Inútil negar que muy frecuentemente tal es la manera que tenemos de
comportarnos: cuando decimos a un amigo: «Qué quieres que haga; soy así,
hay que tomarme como soy», lo que hacemos es tratar de reducir nuestras
debilidades a una fatalidad que no seríamos nosotros, que nos sería como
algo externo. He ahí un ejemplo de mala fe, y por desgracia, muy frecuente.
Pero si tal comportamiento es posible y hasta frecuente en la comedia humana,
¿a quién se le hará creer que la actitud de Daniel en presencia de Dios no
es otra cosa más que una caricatura abominable del arrepentimiento cristiano?
Cuando el hombre se vuelve hacia Dios desde el seno de su pecado, la mirada
que encuentra no es esa «mirada medusea» que le petrifica y le libera
vergonzosamente de su responsabilidad. Sartre blasfema cuando da a entender
que Daniel va a convertirse a la fe cristiana. Ningún cristiano admitirá que
el arrepentirse de una falta, bajo la mirada de Dios, equivale a tratar de
descargarse del peso de esta falta diciendo a Dios: «Ya ves, soy así; no soy
responsable.» Podemos intentar engañar así a los otros hombres; pero hasta
el creyente más tibio sabe bien que la «mirada de Dios» es una mirada de
amor; lejos de dejarnos clavados, petrificados, es una llamada, un lancetazo,
que penetra hasta la juntura del alma y del espíritu, para devolvernos el
sentimiento de nuestra responsabilidad, para despertar en nosotros una
libertad muerta en el pecado.
¿HA LEÍDO ALGÚN TEXTO DEL EVANGELIO?
Sartre dirá sin duda que el arrepentimiento religioso es una ilusión
biológica. Pero la descripción fenomenológica de este sentimiento va en una
dirección diametralmente opuesta a lo que Sartre pretende hacer de ella;
Sartre carece de toda antena que le permita adivinar lo que es la vida
religiosa auténtica; se diría que jamás ha leído un solo texto
evangélico, un solo libro de mística; se diría que nunca ha oído el grito
del pecador que se vuelve a Dios y se siente responsable ante Él, al mismo
tiempo que misteriosamente confortado por Él.

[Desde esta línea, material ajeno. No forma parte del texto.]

(* ===== verification/Framebuffer.v ===== *)
(** * Framebuffers, planes and the objects of a mode configuration (drm_crtc.c, with the
    framebuffers of intel_display.c)

    The identifiers of mode objects over Idr, the reference counts of framebuffers, who
    holds them (the identifier, the file that added it, CRTCs, planes, calls under way),
    and every operation that takes or gives up a reference.  A framebuffer keeps the GEM
    object of its pixels alive; the objects are those of Gem.  The driver is a type class;
    [crtc->fb] belongs to its state because its callbacks write it. *)

From S2P Require Import Prelude HandleTable Idr Modes Gem Tiling FbFormat.

Open Scope Z_scope.

(** ** The objects *)

Definition DRM_MODE_OBJECT_CRTC : Z := 0xcccccccc.
Definition DRM_MODE_OBJECT_CONNECTOR : Z := 0xc0c0c0c0.
Definition DRM_MODE_OBJECT_MODE : Z := 0xdededede.
Definition DRM_MODE_OBJECT_FB : Z := 0xfbfbfbfb.
Definition DRM_MODE_OBJECT_PLANE : Z := 0xeeeeeeee.

Record drm_mode_object := mk_object { id : Z; obj_type : Z }.

(** Addresses of objects: of framebuffers, CRTCs, planes, and of modes and connectors. *)
Inductive pointer := PFb (a : nat) | PCrtc (c : nat) | PPlane (p : nat) | POther (a : nat).

#[export] Instance pointer_eq_dec : EqDecision pointer.
Proof. solve_decision. Defined.

Record framebuffer := mk_framebuffer {
  fb_base : drm_mode_object; fb_refcount : Z; fb_width : Z; fb_height : Z; fb_format : Z; fb_obj : option oid }.

Record crtc := mk_crtc { c_base : drm_mode_object; old_fb : option nat; invert_dimensions : bool }.

Record plane := mk_plane {
  p_base : drm_mode_object; p_crtc : option nat; p_fb : option nat; format_types : list Z }.

Record drm_mode_set := mk_set {
  set_crtc : nat; set_x : Z; set_y : Z; set_mode : option drm_display_mode;
  set_connectors : list nat; set_fb : option nat }.

Definition zero_fb : framebuffer := mk_framebuffer (mk_object 0 0) 0 0 0 0 None.

Definition set_fb_base (o : drm_mode_object) (f : framebuffer) : framebuffer :=
  mk_framebuffer o (fb_refcount f) (fb_width f) (fb_height f) (fb_format f) (fb_obj f).
Definition set_fb_refcount (n : Z) (f : framebuffer) : framebuffer :=
  mk_framebuffer (fb_base f) n (fb_width f) (fb_height f) (fb_format f) (fb_obj f).
Definition set_c_base (o : drm_mode_object) (c : crtc) : crtc := mk_crtc o (old_fb c) (invert_dimensions c).
Definition set_old_fb (f : option nat) (c : crtc) : crtc := mk_crtc (c_base c) f (invert_dimensions c).
Definition set_p_base (o : drm_mode_object) (p : plane) : plane := mk_plane o (p_crtc p) (p_fb p) (format_types p).
Definition show (c f : option nat) (p : plane) : plane := mk_plane (p_base p) c f (format_types p).

(** ** The driver *)

(** A position on the screen and in the framebuffer: what [update_plane] is given. *)
Record plane_rects := mk_rects {
  crtc_x : Z; crtc_y : Z; crtc_w : Z; crtc_h : Z; src_x : Z; src_y : Z; src_w : Z; src_h : Z }.

(** [crtc->fb], [crtc->mode] and the position of each CRTC, and the callbacks. *)
Class KmsDriver (D : Type) := {
  crtc_fb : D -> nat -> option nat;
  crtc_mode : D -> nat -> drm_display_mode;
  crtc_xy : D -> nat -> Z * Z;
  set_config : drm_mode_set -> D -> Z * D;
  has_page_flip : bool;
  page_flip : nat -> nat -> bool -> D -> Z * D;
  update_plane : nat -> nat -> nat -> plane_rects -> D -> Z * D;
  disable_plane : nat -> D -> Z * D;
  has_cursor_set : bool;
  cursor_off : nat -> D -> Z * D }.

(** What the core relies on: a configuration shows the framebuffer of the set, or turns
    CRTCs off; a page flip changes the framebuffer of its CRTC when it succeeds; the
    callbacks of planes and cursors change none. *)
Class KmsLaws (D : Type) `{!KmsDriver D} := {
  set_config_fb : forall set d c, let d' := (set_config set d).2 in
    crtc_fb d' c = crtc_fb d c \/ crtc_fb d' c = None \/ crtc_fb d' c = set_fb set;
  page_flip_fb : forall c a ev d c', let '(ret, d') := page_flip c a ev d in
    crtc_fb d' c' = if (ret =? 0) && bool_decide (c' = c) then Some a else crtc_fb d c';
  update_plane_fb : forall p c a r d c', crtc_fb (update_plane p c a r d).2 c' = crtc_fb d c';
  disable_plane_fb : forall p d c', crtc_fb (disable_plane p d).2 c' = crtc_fb d c';
  cursor_off_fb : forall c d c', crtc_fb (cursor_off c d).2 c' = crtc_fb d c' }.

Section Framebuffer.
Context {G T D : Type} `{HandleTable G T oid} `{KmsDriver D}.
Abbreviation gem := (gem (G := G) (T := T)).

(** [mode_config] of a device, the framebuffers of each open file, the GEM objects, the
    driver's own state; [allocs] are the outcomes of the allocations to come, and
    [id_allocs] of those that the table of identifiers makes. *)
Record device := mk_device {
  crtc_idr : idr pointer;
  fbs : gmap nat framebuffer;
  crtcs : list crtc;
  planes : list plane;
  others : gmap nat drm_mode_object;
  fb_list : list nat;
  num_fb : Z;
  num_connector : Z;
  limits : (Z * Z) * (Z * Z);
  files : gmap fid (list nat);
  objs : gem;
  drv : D;
  allocs : list bool;
  id_allocs : list bool }.

Definition set_idr (i : idr pointer) (s : device) : device :=
  mk_device i (fbs s) (crtcs s) (planes s) (others s) (fb_list s) (num_fb s) (num_connector s) (limits s) (files s) (objs s) (drv s) (allocs s) (id_allocs s).
Definition set_fbs (m : gmap nat framebuffer) (s : device) : device :=
  mk_device (crtc_idr s) m (crtcs s) (planes s) (others s) (fb_list s) (num_fb s) (num_connector s) (limits s) (files s) (objs s) (drv s) (allocs s) (id_allocs s).
Definition set_crtcs (l : list crtc) (s : device) : device :=
  mk_device (crtc_idr s) (fbs s) l (planes s) (others s) (fb_list s) (num_fb s) (num_connector s) (limits s) (files s) (objs s) (drv s) (allocs s) (id_allocs s).
Definition set_planes (l : list plane) (s : device) : device :=
  mk_device (crtc_idr s) (fbs s) (crtcs s) l (others s) (fb_list s) (num_fb s) (num_connector s) (limits s) (files s) (objs s) (drv s) (allocs s) (id_allocs s).
Definition set_others (m : gmap nat drm_mode_object) (s : device) : device :=
  mk_device (crtc_idr s) (fbs s) (crtcs s) (planes s) m (fb_list s) (num_fb s) (num_connector s) (limits s) (files s) (objs s) (drv s) (allocs s) (id_allocs s).
Definition set_fb_list (l : list nat) (n : Z) (s : device) : device :=
  mk_device (crtc_idr s) (fbs s) (crtcs s) (planes s) (others s) l n (num_connector s) (limits s) (files s) (objs s) (drv s) (allocs s) (id_allocs s).
Definition set_files (m : gmap fid (list nat)) (s : device) : device :=
  mk_device (crtc_idr s) (fbs s) (crtcs s) (planes s) (others s) (fb_list s) (num_fb s) (num_connector s) (limits s) m (objs s) (drv s) (allocs s) (id_allocs s).
Definition set_objs (g : gem) (s : device) : device :=
  mk_device (crtc_idr s) (fbs s) (crtcs s) (planes s) (others s) (fb_list s) (num_fb s) (num_connector s) (limits s) (files s) g (drv s) (allocs s) (id_allocs s).
Definition set_drv (d : D) (s : device) : device :=
  mk_device (crtc_idr s) (fbs s) (crtcs s) (planes s) (others s) (fb_list s) (num_fb s) (num_connector s) (limits s) (files s) (objs s) d (allocs s) (id_allocs s).
Definition set_allocs (l : list bool) (s : device) : device :=
  mk_device (crtc_idr s) (fbs s) (crtcs s) (planes s) (others s) (fb_list s) (num_fb s) (num_connector s) (limits s) (files s) (objs s) (drv s) l (id_allocs s).
Definition set_id_allocs (l : list bool) (s : device) : device :=
  mk_device (crtc_idr s) (fbs s) (crtcs s) (planes s) (others s) (fb_list s) (num_fb s) (num_connector s) (limits s) (files s) (objs s) (drv s) (allocs s) l.

(** Programs on a device; [None] is a fault. *)
Definition K (A : Type) : Type := Prog device A.

Definition lift {A} (r : option A) : K A := fun s => a ← r; Some (a, s).
Definition next_alloc : K bool := fun s =>
  match allocs s with [] => Some (true, s) | b :: l => Some (b, set_allocs l s) end.
Definition next_id_alloc : K bool := fun s =>
  match id_allocs s with [] => Some (true, s) | b :: l => Some (b, set_id_allocs l s) end.
Definition get_fb (a : nat) : K framebuffer := m ← gets fbs; lift (m !! a).
Definition upd_fb (a : nat) (f : framebuffer -> framebuffer) : K unit :=
  _ ← get_fb a; modify (fun s => set_fbs (alter f a (fbs s)) s).
Definition get_plane (p : nat) : K plane := l ← gets planes; lift (l !! p).
Definition upd_plane (p : nat) (f : plane -> plane) : K unit :=
  _ ← get_plane p; modify (fun s => set_planes (alter f p (planes s)) s).
Definition get_crtc (c : nat) : K crtc := l ← gets crtcs; lift (l !! c).
Definition upd_crtc (c : nat) (f : crtc -> crtc) : K unit :=
  _ ← get_crtc c; modify (fun s => set_crtcs (alter f c (crtcs s)) s).
Definition fb_of (c : nat) : K (option nat) := gets (fun s => crtc_fb (drv s) c).
(** A callback of the driver, and a function on the GEM objects. *)
Definition call (f : D -> Z * D) : K Z := fun s => let '(ret, d) := f (drv s) in Some (ret, set_drv d s).
Definition on_gem {A} (f : gem -> option (A * gem)) : K A := fun s => '(a, g) ← f (objs s); Some (a, set_objs g s).

Fixpoint for_ (l : list nat) (k : nat -> K unit) : K unit :=
  match l with [] => mret tt | i :: l => _ ← k i; for_ l k end.

(** ** Identifiers *)

(** The object at an address; an address of freed memory is a fault. *)
Definition base_of (p : pointer) : K drm_mode_object :=
  match p with
  | PFb a => f ← get_fb a; mret (fb_base f)
  | PCrtc c => c ← get_crtc c; mret (c_base c)
  | PPlane p => p ← get_plane p; mret (p_base p)
  | POther a => m ← gets others; lift (m !! a)
  end.

Definition set_base (p : pointer) (o : drm_mode_object) : K unit :=
  match p with
  | PFb a => upd_fb a (set_fb_base o)
  | PCrtc c => upd_crtc c (set_c_base o)
  | PPlane p => upd_plane p (set_p_base o)
  | POther a => modify (fun s => set_others (<[a := o]> (others s)) s)
  end.

(** [idr_pre_get] always answers; [idr_get_new_above] never answers -EAGAIN. *)
Definition drm_mode_object_get (p : pointer) (type : Z) : K Z :=
  ok ← next_id_alloc;
  i ← gets crtc_idr;
  '(ret, new_id, i) ← lift (idr_get_new_above i p 1 ok);
  _ ← modify (set_idr i);
  _ ← (if ret =? 0 then n ← lift new_id; set_base p (mk_object n type) else mret tt);
  mret ret.

(** The result of [idr_remove] is not looked at. *)
Definition put_id (n : Z) : K unit :=
  ok ← next_id_alloc;
  i ← gets crtc_idr;
  '(_, i) ← lift (idr_remove i n ok);
  modify (set_idr i).

Definition drm_mode_object_put (p : pointer) : K unit := o ← base_of p; put_id (id o).

Definition drm_mode_object_find (n type : Z) : K (option pointer) :=
  i ← gets crtc_idr;
  match idr_find i n with
  | None => mret None
  | Some p =>
      o ← base_of p;
      mret (if negb (obj_type o =? type) || negb (id o =? n) then None else Some p)
  end.

(** ** References *)

Definition kref_get (a : nat) : K unit := upd_fb a (fun f => set_fb_refcount (u32 (fb_refcount f + 1)) f).

Definition kref_put (a : nat) (release : K unit) : K unit :=
  _ ← upd_fb a (fun f => set_fb_refcount (u32 (fb_refcount f - 1)) f);
  f ← get_fb a;
  if fb_refcount f =? 0 then release else mret tt.

Definition gem_unreference (o : oid) : K unit :=
  on_gem (fun g => g ← drm_gem_object_unreference_unlocked o g; Some (tt, g)).

(** [list_del] of a node that is on no list is a fault. *)
Definition drm_framebuffer_cleanup (a : nat) : K unit :=
  l ← gets fb_list;
  n ← gets num_fb;
  if bool_decide (a ∈ l) then modify (set_fb_list (filter (fun x => x <> a) l) (n - 1)) else fail.

Definition intel_user_framebuffer_destroy (a : nat) : K unit :=
  _ ← drm_framebuffer_cleanup a;
  f ← get_fb a;
  o ← lift (fb_obj f);
  _ ← gem_unreference o;
  modify (fun s => set_fbs (delete a (fbs s)) s).

Definition drm_framebuffer_free (a : nat) : K unit := intel_user_framebuffer_destroy a.
Definition drm_framebuffer_free_bug : K unit := fail.

Definition drm_framebuffer_reference (a : nat) : K unit := kref_get a.
Definition drm_framebuffer_unreference (a : nat) : K unit := kref_put a (drm_framebuffer_free a).
Definition __drm_framebuffer_unreference (a : nat) : K unit := kref_put a drm_framebuffer_free_bug.

Definition unref_opt (f : option nat) : K unit :=
  match f with Some a => drm_framebuffer_unreference a | None => mret tt end.

(** The value that is returned is 0 whatever happens. *)
Definition drm_framebuffer_init (a : nat) : K Z :=
  _ ← upd_fb a (set_fb_refcount 1);
  ret ← drm_mode_object_get (PFb a) DRM_MODE_OBJECT_FB;
  _ ← (if ret =? 0 then
         _ ← drm_framebuffer_reference a;
         modify (fun s => set_fb_list (a :: fb_list s) (num_fb s + 1) s)
       else mret tt);
  mret 0.

Definition __drm_framebuffer_lookup (n : Z) : K (option nat) :=
  i ← gets crtc_idr;
  match idr_find i n with
  | None => mret None
  | Some p =>
      o ← base_of p;
      mret (if negb (obj_type o =? DRM_MODE_OBJECT_FB) || negb (id o =? n) then None
            else match p with PFb a => Some a | _ => None end)
  end.

Definition drm_framebuffer_lookup (n : Z) : K (option nat) :=
  fb ← __drm_framebuffer_lookup n;
  match fb with
  | Some a => _ ← kref_get a; mret (Some a)
  | None => mret None
  end.

Definition __drm_framebuffer_unregister (a : nat) : K unit :=
  f ← get_fb a;
  _ ← put_id (id (fb_base f));
  _ ← upd_fb a (fun f => set_fb_base (mk_object 0 (obj_type (fb_base f))) f);
  __drm_framebuffer_unreference a.

Definition drm_framebuffer_unregister_private (a : nat) : K unit := __drm_framebuffer_unregister a.

(** ** Showing framebuffers *)

Definition drm_mode_set_config_internal (set : drm_mode_set) : K Z :=
  n ← gets (fun s => length (crtcs s));
  _ ← for_ (seq 0 n) (fun c => fb ← fb_of c; upd_crtc c (set_old_fb fb));
  ret ← call (set_config set);
  _ ← for_ (seq 0 n) (fun c =>
    fb ← fb_of c;
    _ ← (match fb with Some a => drm_framebuffer_reference a | None => mret tt end);
    c ← get_crtc c;
    unref_opt (old_fb c));
  mret ret.

Definition drm_plane_force_disable (p : nat) : K unit :=
  pl ← get_plane p;
  match p_fb pl with
  | None => mret tt
  | Some a =>
      _ ← call (disable_plane p);
      _ ← __drm_framebuffer_unreference a;
      upd_plane p (show None None)
  end.

(** The part of [drm_framebuffer_remove] under the modeset locks. *)
Definition remove_users (a : nat) : K unit :=
  n ← gets (fun s => length (crtcs s));
  _ ← for_ (seq 0 n) (fun c =>
    fb ← fb_of c;
    if bool_decide (fb = Some a)
    then _ ← drm_mode_set_config_internal (mk_set c 0 0 None [] None); mret tt
    else mret tt);
  m ← gets (fun s => length (planes s));
  for_ (seq 0 m) (fun p =>
    pl ← get_plane p;
    if bool_decide (p_fb pl = Some a) then drm_plane_force_disable p else mret tt).

Definition drm_framebuffer_remove (a : nat) : K unit :=
  f ← get_fb a;
  _ ← (if fb_refcount f >? 1 then remove_users a else mret tt);
  drm_framebuffer_unreference a.

(** The console again: [mode_sets] are those of the fb helper. *)
Fixpoint restore_sets (mode_sets : list drm_mode_set) (error : bool) : K bool :=
  match mode_sets with
  | [] => mret error
  | set :: mode_sets =>
      r1 ← (if has_cursor_set then call (cursor_off (set_crtc set)) else mret 0);
      r2 ← drm_mode_set_config_internal set;
      restore_sets mode_sets (error || negb (r1 =? 0) || negb (r2 =? 0))
  end.

Definition drm_fb_helper_restore_fbdev_mode (mode_sets : list drm_mode_set) : K bool :=
  n ← gets (fun s => length (planes s));
  _ ← for_ (seq 0 n) drm_plane_force_disable;
  restore_sets mode_sets false.
End Framebuffer.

Este ejemplo arroja una claridad brutal sobre la idea completamente
imaginativa que se hace Sartre de la creación: la experiencia de Daniel no es
más que la concretización de una teoría filosófica. Carece de valor. Si
crear vale tanto como fabricar, el hombre no tiene sino dejarse «utilizar»
por su fabricante. Encontramos aquí el mismo paralogismo señalado ya a
propósito de Camus; desgraciadamente está en el ambiente y podrá expresarse
bastante bien de la manera siguiente: o bien todo viene de Dios, y entonces
nada viene del hombre; o bien nada viene de Dios y, en ese caso, todo viene
del hombre. En esta segunda hipótesis, si el hombre tiene alguna dignidad,
algún sentido de la libertad, y ello es necesario en nuestros tiempos de
dictadura y de conformismo democrático, se dirá que su dignidad humana
comienza con la «muerte de Dios». He aquí por qué, ya que Dios no existe
ni puede existir, bajo pena de poner en peligro la dignidad del hombre, el
comportamiento religioso de los cristianos parecerá a Sartre como
forzosamente manchado de pasividad, de cobardía, de conformismo, de espíritu
de seriedad. Los cristianos, al igual que los niños, si son lógicos con su
fe, no pueden menos de ser farsantes.
¿Será preciso repetir que, si Dios crea, quiere «que la sustancia sea, que
sea activa y que alcance su término»? ¿Será necesario recordar que la
realidad de Dios es necesaria para fundar eI sentido «último» de la
realidad, pero que el mundo creado tiene en sí mismo una cierta consistencia,
que no es pura apariencia, juego de ilusión, fantasmagoría predeterminada
por un déspota invisible? ¿Es necesario recordar que precisamente de esta su
consistencia es de donde la criatura saca la fuerza para rebelarse contra
Dios, que Dios acepta que la criatura utilice esta su libertad, que Él mismo
le ha dado, para volverse contra Él, para ser «dios sin dioses»? ¿Será
preciso, en fin, volver sobre esta evidencia elemental, que Dios nos pide que
roguemos y trabajemos, ora et labora?.
SARTRE NO COMPRENDE NADA DEL MISTERIO DEL AMOR
Cuando uno se ha limitado a lo sensible, se cierra también al misterio del
amor; no comprende nada del misterio de la «participación» de lo
contingente en lo transcendente. Entonces no es posible ya ver en el mundo
más que la pasividad vergonzosa de esclavos serviles ante un Dios déspota, o
la orgullosa suficiencia de un ser que se pretende sin padre y sin madre. Nos
daremos todavía más perfecta cuenta de ello, analizando brevemente - el
tercer argumento sobre el que Sartre pretende fundar su ateísmo.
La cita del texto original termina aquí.